Lugging around banners from one exhibition to the other is part of the job. Sometimes the exhibition display game can feel like you’re a glorified furniture removalist with all the packing and unpacking, loading and unloading. But we love it – otherwise we wouldn’t be in the business. Luckily, there are some tricks of the trade to make your life a hell of lot easier and that’s what this post is all about. In this post we take a closer look on how to transport your banners the easiest way possible to make loading and unloading them a piece of cake and to also make the set up and pack down a quick and easy task.
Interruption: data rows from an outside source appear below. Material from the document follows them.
Lemma bignum_subtract_repr x y a b :
  repr x a -> repr y b -> room x 1 -> room y 1 ->
  exists r, bignum_subtract x y = Some r /\ repr r (a - b).
Proof.
  intros Hx Hy Rx Ry. unfold bignum_subtract.
  rewrite (repr_ZERO_P x a Hx), (repr_ZERO_P y b Hy).
  destruct (Z.eqb_spec a 0) as [-> | Na].
  { destruct (Z.eqb_spec b 0) as [-> | Nb]; [now exists y |].
    destruct (bignum_negate_repr y b Hy) as (r & E & Hr). exists r.
    unfold bignum_negate in E. rewrite (repr_ZERO_P y b Hy) in E.
    destruct (Z.eqb_spec b 0); [easy | now split]. }
  destruct (Z.eqb_spec b 0) as [-> | Nb]; [rewrite Z.sub_0_r; now exists x |].
  destruct Hx as (n1 & xs & -> & Ox & Fx & Tx & Nx & ->).
  destruct Hy as (n2 & ys & -> & Oy & Fy & Ty & Ny & ->).
  assert (xs <> []) by (intros ->; now rewrite sign_zero in Na).
  assert (ys <> []) by (intros ->; now rewrite sign_zero in Nb).
  autorewrite with bignum. destruct n1, n2; cbn [sign].
  - replace (- eval xs - - eval ys) with (eval ys - eval xs) by ring.
    now apply bignum_subtract_unsigned_block.
  - destruct (bignum_add_unsigned_block true xs false ys true) as (r & E & Hr); auto.
    exists r. split; [exact E |]. cbn [sign] in Hr.
    now replace (- eval xs - eval ys) with (- (eval xs + eval ys)) by ring.
  - replace (eval xs - - eval ys) with (eval xs + eval ys) by ring.
    now apply bignum_add_unsigned_block.
  - now apply bignum_subtract_unsigned_block.
Qed.

Lemma room_make_one neg : room (bignum_make_one neg) 1.
Proof. rewrite bignum_make_one_block. unfold room. rewrite BIGNUM_LENGTH_block by (unfold fits; cbn; lia). cbn. lia. Qed.

Lemma bignum_bitwise_not_repr x a :
  repr x a -> room x 1 -> exists r, bignum_bitwise_not x = Some r /\ repr r (Z.lnot a).
Proof.
  intros Hx Rx. unfold bignum_bitwise_not.
  destruct (bignum_subtract_repr (bignum_make_one true) x (-1) a) as (r & E & Hr);
    auto using room_make_one. { apply (repr_make_one true). }
  exists r. split; [exact E |]. now replace (Z.lnot a) with (-1 - a) by (unfold Z.lnot; lia).
Qed.

End OperationFacts.

(** ** Properties *)

(** C28: [bignum_add], [bignum_subtract] and [bignum_negate] never fail an
    assertion on canonical bignums with room for a carry, and return the
    canonical bignum of the exact sum, difference and opposite, whatever the
    signs and lengths of the operands and whatever the fresh memory holds. *)
Theorem bignum_addition {heap : Heap} x y a b :
  repr x a -> repr y b -> room x 1 -> room y 1 ->
  (exists r, bignum_add x y = Some r /\ repr r (a + b))
  /\ (exists r, bignum_subtract x y = Some r /\ repr r (a - b))
  /\ (exists r, bignum_negate x = Some r /\ repr r (- a)).
Proof.
  intros Hx Hy Rx Ry. split; [| split].
  - now apply bignum_add_repr.
  - now apply bignum_subtract_repr.
  - now apply bignum_negate_repr.
Qed.

Lemma bignum_addition_witness :
  let heap : Heap := fun _ => 77 in
  exists r, bignum_subtract (block false [0; 0; 1]) (block false [1]) = Some r
    /\ repr r (BIGNUM_RADIX * (BIGNUM_RADIX * 1) - 1).
Proof.
  intros heap.
  apply (bignum_addition (heap := heap) (block false [0; 0; 1]) (block false [1])
    (BIGNUM_RADIX * (BIGNUM_RADIX * 1)) 1);
    (concrete_repr || concrete_room).
Defined.
(** ** Scaling up *)

Lemma scale_step f d c :
  0 <= f < BIGNUM_RADIX_ROOT -> is_digit d -> 0 <= c < BIGNUM_RADIX_ROOT ->
  let pl := ((f * HD_LOW d)%SL + HD_LOW c)%SL in
  let ph := (((f * HD_HIGH d)%SL + HD_HIGH pl)%SL + HD_HIGH c)%SL in
  let digit := HD_CONS (HD_LOW ph) (HD_LOW pl) in
  is_digit digit /\ 0 <= HD_HIGH ph < BIGNUM_RADIX_ROOT
  /\ digit + BIGNUM_RADIX * HD_HIGH ph = f * d + c.
Proof.
  intros Hf Hd Hc pl ph digit.
  pose proof (half_product f (HD_LOW d) Hf (HD_LOW_range d)).
  pose proof (half_product f (HD_HIGH d) Hf (HD_HIGH_range d Hd)).
  pose proof (HD_LOW_range c). pose proof (HD_HIGH_range c ltac:(red; lia)).
  pose proof (HD_split c). pose proof (HD_split d). red in Hd. unfold is_digit.
  assert (Epl : pl = f * HD_LOW d + HD_LOW c) by (subst pl; unwrap; reflexivity).
  pose proof (HD_LOW_range pl). pose proof (HD_split pl).
  assert (0 <= HD_HIGH pl < 4294967296) by lia.
  assert (Eph : ph = f * HD_HIGH d + HD_HIGH pl + HD_HIGH c)
    by (subst ph; unwrap; reflexivity).
  pose proof (HD_LOW_range ph). pose proof (HD_split ph).
  assert (0 <= HD_HIGH ph < 4294967296) by lia.
  assert (Ed : digit = HD_LOW ph * BIGNUM_RADIX_ROOT + HD_LOW pl)
    by (subst digit; apply HD_CONS_add; lia).
  clearbody digit ph pl.
  assert (E : digit + BIGNUM_RADIX * HD_HIGH ph = f * d + c)
    by (replace (f * d) with (f * (HD_HIGH d * BIGNUM_RADIX_ROOT + HD_LOW d)) by (f_equal; lia); lia).
  assert (f * d <= 2147483647 * 4611686018427387903) by nia.
  repeat split; lia.
Qed.

Lemma scale_up_digits_spec f : 0 <= f < BIGNUM_RADIX_ROOT -> forall ds carry,
  digits_ok ds -> 0 <= carry < BIGNUM_RADIX_ROOT ->
  let '(es, c) := scale_up_digits f ds carry in
  digits_ok es /\ length es = length ds /\ 0 <= c < BIGNUM_RADIX_ROOT
  /\ eval es + BIGNUM_RADIX ^ Z.of_nat (length ds) * c = f * eval ds + carry.
Proof.
  intros Hf. induction ds as [|d ds IH]; intros carry Hds Hc; cbn [scale_up_digits].
  - cbn [eval length]. change (Z.of_nat 0) with 0. rewrite Z.pow_0_r. repeat split; auto; lia.
  - inversion_clear Hds as [|? ? Hd Hds'].
    destruct (scale_step f d carry Hf Hd Hc) as (D & C & E).
    match type of C with 0 <= ?c' < _ => set (carry' := c') in * end.
    match type of D with is_digit ?x => set (digit := x) in * end.
    specialize (IH carry' Hds' C). destruct (scale_up_digits f ds carry') as [es c].
    destruct IH as (I1 & I2 & I3 & I4). clearbody digit carry'.
    cbn [length eval]. rewrite Nat2Z.inj_succ, Z.pow_succ_r by lia.
    repeat split; auto; lia.
Qed.

Lemma bignum_destructive_scale_up_block neg ds f :
  1 < f < BIGNUM_RADIX_ROOT -> digits_ok ds -> fits ds ->
  f * eval ds < BIGNUM_RADIX ^ Z.of_nat (length ds) ->
  exists es, bignum_destructive_scale_up (block neg ds) f = Some (block neg es)
    /\ digits_ok es /\ length es = length ds /\ eval es = f * eval ds.
Proof.
  intros Hf Hds F Hlt. unfold bignum_destructive_scale_up. autorewrite with bignum.
  unwrap. rewrite (proj2 (Z.ltb_lt 1 f)), (proj2 (Z.ltb_lt f _)) by lia. cbn [andb].
  pose proof (scale_up_digits_spec f ltac:(lia) ds 0 Hds ltac:(lia)) as S.
  destruct (scale_up_digits f ds 0) as [es c]. destruct S as (O & L & Hc & E).
  pose proof (eval_nonneg es O).
  assert (c = 0) as -> by nia. cbn [Z.eqb].
  exists es. rewrite store_digits_block by exact L. repeat split; auto. lia.
Qed.

Lemma increment_digits_spec ds :
  digits_ok ds -> eval ds + 1 < BIGNUM_RADIX ^ Z.of_nat (length ds) ->
  exists es, increment_digits ds = Some es
    /\ digits_ok es /\ length es = length ds /\ eval es = eval ds + 1.
Proof.
  induction 1 as [|d ds Hd Hds IH]; cbn [increment_digits eval length].
  - rewrite Z.pow_0_r. lia.
  - rewrite Nat2Z.inj_succ, Z.pow_succ_r by lia. intros Hlt. red in Hd. unwrap.
    destruct (Z.ltb_spec (d + 1) BIGNUM_RADIX).
    + eexists. split; [reflexivity |]. cbn [eval length].
      repeat split; auto; [| lia]. constructor; [red; lia | auto].
    + destruct IH as (es & -> & O & L & E); [lia |]. cbn [obind].
      eexists. split; [reflexivity |]. unwrap. cbn [eval length].
      repeat split; auto; [| lia]. constructor; [red; lia | auto].
Qed.

Lemma bignum_destructive_add_block neg ds n :
  digits_ok ds -> fits ds -> is_digit n -> ds <> [] ->
  eval ds + n < BIGNUM_RADIX ^ Z.of_nat (length ds) ->
  exists es, bignum_destructive_add (block neg ds) n = Some (block neg es)
    /\ digits_ok es /\ length es = length ds /\ eval es = eval ds + n.
Proof.
  intros Hds F Hn Hne Hlt. unfold bignum_destructive_add. autorewrite with bignum.
  destruct ds as [|d ds]; [easy |]. inversion_clear Hds as [|? ? Hd Hds'].
  red in Hd, Hn. cbn [eval length] in Hlt.
  rewrite Nat2Z.inj_succ, Z.pow_succ_r in Hlt by lia. unwrap.
  destruct (Z.ltb_spec (d + n) BIGNUM_RADIX).
  - exists (d + n :: ds). rewrite store_digits_block by reflexivity. cbn [eval length].
    repeat split; auto; [| lia]. constructor; [red; lia | auto].
  - destruct (increment_digits_spec ds Hds') as (es & -> & O & L & E); [lia |].
    cbn [obind]. unwrap. exists (d + n - BIGNUM_RADIX :: es).
    rewrite store_digits_block by (cbn [length]; lia). cbn [eval length].
    repeat split; auto; [| lia]. constructor; [red; lia | auto].
Qed.

(** ** Products *)

Section OperationFacts.
Context {heap : Heap}.

Lemma digits_ok_zeros n : digits_ok (repeat 0 n).
Proof. induction n; cbn [repeat]; constructor; auto. red. lia. Qed.

Lemma multiply_unsigned_ordered n1 xs n2 ys neg :
  digits_ok xs -> digits_ok ys -> xs <> [] -> fits xs -> fits ys ->
  (length ys <= length xs)%nat ->
  Z.of_nat (length xs) + Z.of_nat (length ys) <= BIGNUM_LENGTH_MAX ->
  exists r, bignum_multiply_unsigned (block n1 xs) (block n2 ys) neg = Some r
    /\ repr r (sign neg (eval xs * eval ys)).
Proof.
  intros Hx Hy Nx Fx Fy L Room. unfold bignum_multiply_unsigned. autorewrite with bignum.
  destruct (Z.ltb_spec (Z.of_nat (length xs)) (Z.of_nat (length ys))); [lia |].
  autorewrite with bignum. change BIGNUM_LENGTH_MAX with 74382032555280388 in Room. unwrap.
  rewrite bignum_allocate_zeroed_some by (change BIGNUM_LENGTH_MAX with 74382032555280388; lia).
  cbn [obind]. set (n := Z.to_nat (Z.of_nat (length xs) + Z.of_nat (length ys))).
  assert (Fz : fits (repeat 0 n)).
  { unfold fits. rewrite repeat_length. change BIGNUM_LENGTH_MAX with 74382032555280388. lia. }
  destruct (multiply_rows_spec ys Hy xs (repeat 0 (length ys)) Hx (digits_ok_zeros _)
    (repeat_length _ _)) as (Lr & O & E).
  rewrite <- repeat_app in *. replace (length ys + length xs)%nat with n in * by lia.
  autorewrite with bignum. set (rs := multiply_rows xs ys (repeat 0 n)) in *.
  rewrite store_digits_block by (rewrite repeat_length; exact Lr).
  eexists. split; [reflexivity |].
  replace (eval xs * eval ys) with (eval rs) by (rewrite E, eval_repeat0; ring).
  apply trim_repr; auto.
  - unfold fits. change BIGNUM_LENGTH_MAX with 74382032555280388. lia.
  - intros E0. rewrite E0 in Lr. destruct xs; cbn [length] in *; [easy | lia].
Qed.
To make loading up easier you will need some pallets and a pallet jack. When you get the call for the job you should take a look at what banners you will need for the job and start sorting them out. Have a clear vision of how you will pack them in the truck so that they fit nice and so they are easily accessed with minimal strain on your body. Work smarter, not harder.
Sort the banners out and put them on the pallet, then wheel them over to the truck with the pallet jack. This saves you from doing multiple trips back and forth, lugging banners like a worker ant. After you wheel the banners over on the pallet, load them onto the truck. If you have a lift gate then your job will be a whole lot easier, otherwise you’re going to have to do it manually.
Load the smaller, lighter banners in first. This will make your job easier when unloading. If you load the heavier, bulkier banners in last they will be easy to access when unloading. Make sure they are tightly packed and secured. To secure the banners you can use tie downs, rope, or ockie straps. This will prevent them from tumbling down when you take a sharp corner or have to put the brakes on suddenly for some reason.
There is nothing worse than rocking up to the venue and opening the doors and your display kit is everywhere, resembling something like a dog’s breakfast. If you have room take the pallet and pallet jack with you. If you’re in a van this probably won’t be possible, so take a small trolley to help with the unload.
Some venues already have pallet jacks and pallets on hand. It’s a good idea to contact the venue supervisor and ask a few simple questions about the logistics of the venue, then you will have an idea of what you’re dealing with and what you need to bring.
When you get to the venue, find the supervisor straight away and find out the closest place to the locations of the exhibit that you can park. The less distance you have to carry your banners the better and the set up will be a piece of cake. If you can, get nice and close. Unfortunately, as we all know, most places (especially indoors) require some lugging of your display set.
Ask the venue manager if they have any transport equipment available such as pallet jacks, trolleys, or even a fork lift. If you get lucky, some venues can scoop up the pallet filled with your exhibition display set straight of the back of the truck and take it straight over to the site. But this is rare and only happens in a perfect a world. The secret is to know all the tools and means available to you before you even think about unloading. That’s why clear communication with the venue supervisor is paramount and can make your life much easier.
First you want to unload your pallet onto the ground. Then unload all your display onto the pallet. Make sure it’s nice and sturdy so it doesn’t topple over when you’re navigating through the busy corridors. It doesn’t hurt to take a few extra sandbags to use as weight to stop things from falling off the pallet. I always leave about ten in the truck because you never know when you might need them. They also are great for outdoor events. When it gets a bit windy you can put them on the base of the banners to stop them from blowing over. They also act as counter weights for the marquee for extra security.
Then after the event is over, do everything in reverse. But this time you will have a spring in your step, knowing that you will be home soon to rest. Then wake up and do it all again. Hopefully my tips for transporting banners makes your life a bit easier. I know it has mine. Good luck!